L’assalto al portavalori fermato a Giave, ieri sulla Statale 131, ha fruttato oltre un milione di euro. L’ha fatto sapere la Vigilpol, proprietaria del blindato che è stato puntato dal commando entrato in azione alle 8. Fino a ieri, si parlava di un bottino irrisorio. Molto sottostimato. Invece da un ricalcolo è emerso che la rapina armata ha fruttato parecchio. Il portavalori stava trasportando le pensioni da consegnare negli uffici postali di Nuoro. Il lato oscuro è che il commando sembrava conoscere nei minimi particolari i movimenti del furgone.
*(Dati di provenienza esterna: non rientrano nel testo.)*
Lemma delegate_defaults_example :
  let client := {| SessionDelegate.override_checkDownloadLimit := None;
                   SessionDelegate.override_onPiece := Some (λ w n, (w + Z.to_nat n)%nat) |} in
  let replicator :=
    {| SessionDelegate.override_checkDownloadLimit :=
         Some (λ w _ _ size, (size <=? 1000, w));
       SessionDelegate.override_onPiece := None |} in
  SessionDelegate.checkDownloadLimit nat client 7%nat [1; 2; 3] (replicate 32 0) 1048576
  = (true, 7%nat)
  ∧ SessionDelegate.onPiece nat replicator 7%nat 16384 = 7%nat.
Proof.
  split.
  - apply (delegate_defaults nat
             {| SessionDelegate.override_checkDownloadLimit := None;
                SessionDelegate.override_onPiece := Some (λ w n, (w + Z.to_nat n)%nat) |}
             7%nat [1; 2; 3] (replicate 32 0) 1048576 0). reflexivity.
  - apply (delegate_defaults nat
             {| SessionDelegate.override_checkDownloadLimit :=
                  Some (λ w _ _ size, (size <=? 1000, w));
                SessionDelegate.override_onPiece := None |}
             7%nat [] [] 0 16384). reflexivity.
Defined.

(** * Properties of the hexadecimal strings *)

Import Io BigEndian HexString.

Lemma hex_chars_lookup k :
  0 ≤ k < 16 → hex_chars !! Z.to_nat k = Some (hex_digit k).
Proof.
  intros Hk.
  assert (k = 0 ∨ k = 1 ∨ k = 2 ∨ k = 3 ∨ k = 4 ∨ k = 5 ∨ k = 6 ∨ k = 7 ∨ k = 8
          ∨ k = 9 ∨ k = 10 ∨ k = 11 ∨ k = 12 ∨ k = 13 ∨ k = 14 ∨ k = 15) as Hcases by lia.
  repeat (destruct Hcases as [->|Hcases]; [reflexivity|]). by subst.
Qed.

Lemma hex_digit_range k :
  0 ≤ k < 16 → 48 ≤ hex_digit k ≤ 57 ∨ 97 ≤ hex_digit k ≤ 102.
Proof. intros Hk. unfold hex_digit. case_decide; lia. Qed.

Lemma hex_digit_char sg k :
  0 ≤ k < 16 → static_cast (byte_type sg) (hex_digit k) = hex_digit k.
Proof.
  intros Hk. apply static_cast_id. pose proof (hex_digit_range k Hk).
  destruct sg; [change (-128 ≤ hex_digit k ≤ 127)|change (0 ≤ hex_digit k ≤ 255)]; lia.
Qed.

Lemma hex_value_digit k : 0 ≤ k < 16 → hex_value (hex_digit k) = Some k.
Proof.
  intros Hk. unfold hex_value, hex_digit.
  repeat case_decide; try lia; f_equal; lia.
Qed.

Lemma high_nibble c : Z.shiftr (static_cast uint8_t c) 4 = c mod 256 / 16.
Proof. by rewrite static_cast_uint8, Z.shiftr_div_pow2. Qed.

Lemma low_nibble c : Z.land (static_cast uint8_t c) 15 = c mod 256 mod 16.
Proof.
  rewrite static_cast_uint8. change 15 with (Z.ones 4). by rewrite Z.land_ones.
Qed.

Lemma nibble_ranges c : 0 ≤ c mod 256 / 16 < 16 ∧ 0 ≤ c mod 256 mod 16 < 16.
Proof. Z.div_mod_to_equations. lia. Qed.

Lemma insert_two {A} (l : list A) k a b :
  (k + 2 ≤ length l)%nat →
  <[S k := b]> (<[k := a]> l) = take k l ++ a :: b :: drop (k + 2) l.
Proof.
  intros Hlen. rewrite (insert_take_drop l k a) by lia.
  rewrite insert_app_r_alt by (rewrite length_take; lia).
  rewrite length_take, Nat.min_l by lia.
  replace (S k - k)%nat with 1%nat by lia. cbn [insert list_insert].
  destruct (lookup_lt_is_Some_2 l (S k)) as [x Hx]; [lia|].
  rewrite (drop_S l x (S k) Hx). cbn [insert list_insert].
  do 3 f_equal. f_equal. lia.
Qed.

Lemma hex_of_cons c l : hex_of (c :: l) = hex_of_byte c ++ hex_of l.
Proof. reflexivity. Qed.

Lemma hex_of_app a b : hex_of (a ++ b) = hex_of a ++ hex_of b.
Proof. unfold hex_of. apply bind_app. Qed.

Lemma hex_of_length l : length (hex_of l) = (2 * length l)%nat.
Proof. induction l as [|c l IH]; [done|]. rewrite hex_of_cons. simpl. lia. Qed.

Lemma hex_of_uint8 l : hex_of (static_cast uint8_t <$> l) = hex_of l.
Proof.
  induction l as [|c l IH]; [done|].
  rewrite fmap_cons, !hex_of_cons, IH. f_equal.
  unfold hex_of_byte. by rewrite static_cast_uint8, Z.mod_mod.
Qed.

Lemma unhex_hex_of l : unhex (hex_of l) = Some ((λ c, c mod 256) <$> l).
Proof.
  induction l as [|c l IH]; [done|].
  rewrite hex_of_cons. unfold hex_of_byte. cbn [app unhex].
  destruct (nibble_ranges c) as [Hhi Hlo].
  rewrite !hex_value_digit by done. cbn [mbind option_bind]. rewrite IH.
  cbn [mbind option_bind fmap list_fmap]. do 2 f_equal.
  Z.div_mod_to_equations. lia.
Qed.

Lemma hex_of_lookup l i c :
  l !! i = Some c →
  hex_of l !! (2 * i)%nat = Some (hex_digit (c mod 256 / 16))
  ∧ hex_of l !! (2 * i + 1)%nat = Some (hex_digit (c mod 256 mod 16)).
Proof.
  revert i. induction l as [|x l IH]; intros i Hi; [done|].
  rewrite hex_of_cons. destruct i as [|i]; simpl in Hi.
  - by injection Hi as ->.
  - replace (2 * S i)%nat with (S (S (2 * i))) by lia.
    replace (S (S (2 * i)) + 1)%nat with (S (S (2 * i + 1))) by lia.
    simpl. by apply IH.
Qed.

Lemma hex_of_digits l : Forall (λ c, 48 ≤ c ≤ 57 ∨ 97 ≤ c ≤ 102) (hex_of l).
Proof.
  induction l as [|c l IH]; [constructor|].
  rewrite hex_of_cons. destruct (nibble_ranges c).
  unfold hex_of_byte. cbn [app].
  apply Forall_cons. split; [by apply hex_digit_range|].
  apply Forall_cons. split; [by apply hex_digit_range|done].
Qed.

Lemma store_Some {sg} buf o i v :
  (o + i < length buf)%nat →
  store (Pointer (sg:=sg) buf o) i v
  = Some (Pointer (<[(o + i)%nat := static_cast (byte_type sg) v]> buf) o).
Proof. intros Hi. unfold store; cbn [buffer offset]. by rewrite decide_True. Qed.

Lemma post_incr_Some idx :
  Z.of_nat idx + 1 ≤ 2147483647 → post_incr idx = Some (S idx).
Proof. intros Hi. unfold post_incr. by rewrite decide_True. Qed.

(** The loop, from iteration [i] on. *)
Lemma toString_loop_spec {cfg : BuildConfig} n inbuf oi outbuf oo i :
  (oi + i + n ≤ length inbuf)%nat →
  (oo + 2 * (i + n) ≤ length outbuf)%nat →
  2 * Z.of_nat (i + n) ≤ 2147483647 →
  toString_loop n (Pointer inbuf oi) i (2 * i) (Pointer outbuf oo)
  = Some (Pointer (take (oo + 2 * i) outbuf ++ hex_of (take n (drop (oi + i) inbuf))
                     ++ drop (oo + 2 * i + 2 * n) outbuf) oo).
Proof.
  revert outbuf i. induction n as [|n IH]; intros outbuf i Hin Hout Hmax.
  - cbn [toString_loop take]. rewrite Nat.add_0_r. cbn [hex_of mbind]. simpl.
    by rewrite take_drop.
  - cbn [toString_loop]. unfold index; cbn [buffer offset].
    destruct (lookup_lt_is_Some_2 inbuf (oi + i)) as [b Hb]; [lia|].
    rewrite Hb. cbn [mbind option_bind].
    destruct (nibble_ranges b) as [Hhi Hlo].
    rewrite high_nibble, low_nibble, !hex_chars_lookup by done.
    cbn [mbind option_bind].
    rewrite store_Some by lia. cbn [mbind option_bind].
    rewrite post_incr_Some by lia. cbn [mbind option_bind].
    rewrite store_Some by (rewrite length_insert; lia). cbn [mbind option_bind].
    rewrite post_incr_Some by lia. cbn [mbind option_bind].
    replace (S (S (2 * i))) with (2 * S i)%nat by lia.
    rewrite IH by (rewrite ?length_insert; lia).
    rewrite !hex_digit_char by done.
    replace (oo + S (2 * i))%nat with (S (oo + 2 * i)) by lia.
    rewrite insert_two by lia.
    rewrite (drop_S inbuf b (oi + i) Hb). cbn [take]. rewrite hex_of_cons.
    unfold hex_of_byte. f_equal. f_equal.
    replace (oo + 2 * S i)%nat with (oo + 2 * i + 2)%nat by lia.
    rewrite take_app_add' by (rewrite length_take; lia).
    replace (oo + 2 * i + 2 + 2 * n)%nat with (oo + 2 * i + (2 + 2 * n))%nat by lia.
    rewrite drop_app_add' by (rewrite length_take; lia).
    replace (2 + 2 * n)%nat with (S (S (2 * n))) by lia.
    cbn [take drop]. rewrite take_0, drop_drop, <- !app_assoc. cbn [app].
    replace (oi + S i)%nat with (S (oi + i)) by lia.
    do 5 f_equal. lia.
Qed.

Lemma toString_spec {cfg : BuildConfig} inbuf oi outbuf oo n :
  (oi + n ≤ length inbuf)%nat →
  (oo + 2 * n ≤ length outbuf)%nat →
  Z.of_nat n ≤ 1073741823 →
  toString (Pointer inbuf oi) (Z.of_nat n) (Pointer outbuf oo)
  = Some (Pointer (take oo outbuf ++ hex_of (take n (drop oi inbuf))
                     ++ drop (oo + 2 * n) outbuf) oo).
Proof.
  intros Hin Hout Hmax. unfold toString. rewrite Nat2Z.id.
  pose proof (toString_loop_spec n inbuf oi outbuf oo 0) as Hloop.
  rewrite !Nat.add_0_r in Hloop. apply Hloop; simpl; lia.
Qed.

Lemma static_cast_size_count (n : nat) :
  Z.of_nat n ≤ 1073741823 →
  Z.to_nat (static_cast size_t (2 * Z.of_nat n)) = (2 * n)%nat.
Proof.
  intros Hn. rewrite static_cast_id; [lia|].
  change (0 ≤ 2 * Z.of_nat n ≤ 18446744073709551615). lia.
Qed.

Lemma toHex_spec {cfg : BuildConfig} cbuf o len :
  (o + len ≤ length cbuf)%nat →
  Z.of_nat len ≤ 1073741823 →
  toHex (Pointer cbuf o) len = Some (hex_of (take len (drop o cbuf))).
Proof.
  intros Hin Hmax. unfold toHex. case_decide as Hlen.
  - cbv zeta. rewrite static_cast_int_count, static_cast_size_count by lia.
    cbn [buffer offset].
    rewrite toString_spec by (rewrite ?length_fmap, ?length_replicate; lia).
    cbn [mbind option_bind buffer]. f_equal.
    rewrite take_0, (drop_ge (replicate _ _)) by (rewrite length_replicate; lia).
    rewrite app_nil_r. cbn [app].
    by rewrite <- fmap_drop, <- fmap_take, hex_of_uint8.
  - by replace len with 0%nat by lia.
Qed.

Lemma toString_array_spec {cfg : BuildConfig} in_ :
  Z.of_nat (length in_) ≤ 1073741823 →
  toString_array in_ = Some (hex_of in_).
Proof.
  intros Hmax. unfold toString_array. case_decide as Hlen.
  - cbv zeta. rewrite static_cast_int_count, static_cast_size_count by lia.
    rewrite toString_spec by (rewrite ?length_replicate; lia).
    cbn [mbind option_bind buffer]. f_equal.
    rewrite take_0, (drop_ge (replicate _ _)) by (rewrite length_replicate; lia).
    rewrite app_nil_r. cbn [app drop]. by rewrite firstn_all.
  - by destruct in_; [|simpl in Hlen; lia].
Qed.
Sebbene gli inquirenti non lo dicano, c’è l’ombra di una spia dietro l’assalto. Del resto è stato preso di mira proprio quel blindato, dove c’erano tre guardie giurate a bordo: l’autista, il capo scorta e un’altra persona di supporto, sempre armata.

I banditi entrati in azione – almeno sei e tutti con un compito preciso – avrebbero potuto rapinare molto di più se ieri, a quell’ora, sulla Statale 131 non stessero passando i carabinieri i carabinieri dello Squadrone dei Cacciatori di Sardegna. I militari sono arrivati sul posto mentre i banditi svuotavano la cassaforte del furgone, li hanno costretti ad abbandonare metà del bottino e a coprirsi la fuga innescando un conflitto a fuoco. Il commando è scappato su due auto risultate rubate e ritrovate poco dopo in fiamme nella foresta nuorese di Badde Salighes, a pochi chilometri dal luogo dell’agguato, nel territorio di Bolotana.
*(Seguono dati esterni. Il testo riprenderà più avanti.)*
(* ===== verification/_CoqProject ===== *)
-Q . S2P
Prelude.v
Types.v
Settings.v
SettingsOk.v
MyMath.v
Tuple.v
Coder.v
Keys.v
HashTable.v
GStore.v
Runs.v
Index.v
IndexInsert.v
Remote.v
Attr.v
Query.v
Rows.v
Serial.v
Tcp.v
Broadcast.v
Engine.v
EngineSteps.v
Exec.v
Regex.v
StringServer.v
Datagen.v
Filter.v
Final.v
Server.v
ForkJoin.v
Frame.v
Bgp.v
EndToEnd.v
Replies.v
Answer.v
Lexer.v
Parser.v
ParserTotal.v
Transfer.v
ParseText.v
Proxy.v
TextAnswer.v
Mem.v
Ring.v
RingFifo.v
Loader.v
Exchange.v
Pipeline.v
LoadGraph.v
LoadGraphOk.v
RawAnswer.v
Buddy.v
BuddyHeap.v
BuddyAlloc.v
BuddySafe.v
Region.v
Dynamic.v
DynamicOk.v
DynTriples.v
DynLoad.v
DynQuery.v
DynRemote.v
DynRemoteOk.v
DynCoherent.v
Planner.v
PlannerOk.v
PlanEmpty.v
PlanSound.v
Monitor.v
Emulator.v
EmulatorOk.v
Console.v
Stat.v
StatOk.v
StatFile.v
StoreCheck.v
StoreCheckOk.v
PlanAnswer.v
PlanErrors.v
Intanto migliorano le condizioni delle due guardie giurate e della donna rimasti feriti nel corso della rapina. I tre ieri sono stati ricoverati al Santissima Annunziata di Sassari e oggi potrebbero essere dimessi. Sono stati sottoposti tutti a interventi chirurgici: i due vigilantes per estrarre schegge conficcate nelle gambe, la donna per togliere il proiettile da un braccio. Proiettile su cui sarà fatta ora una perizia balistica.

Le indagini, condotte dai carabinieri del Comando provinciale di Sassari, con il coordinamento della pm Lara Senatore, potrebbero portare a breve a una svolta. Stando a quanto filtra da ambienti investigativi, almeno parte del commando potrebbe essere stato individuato.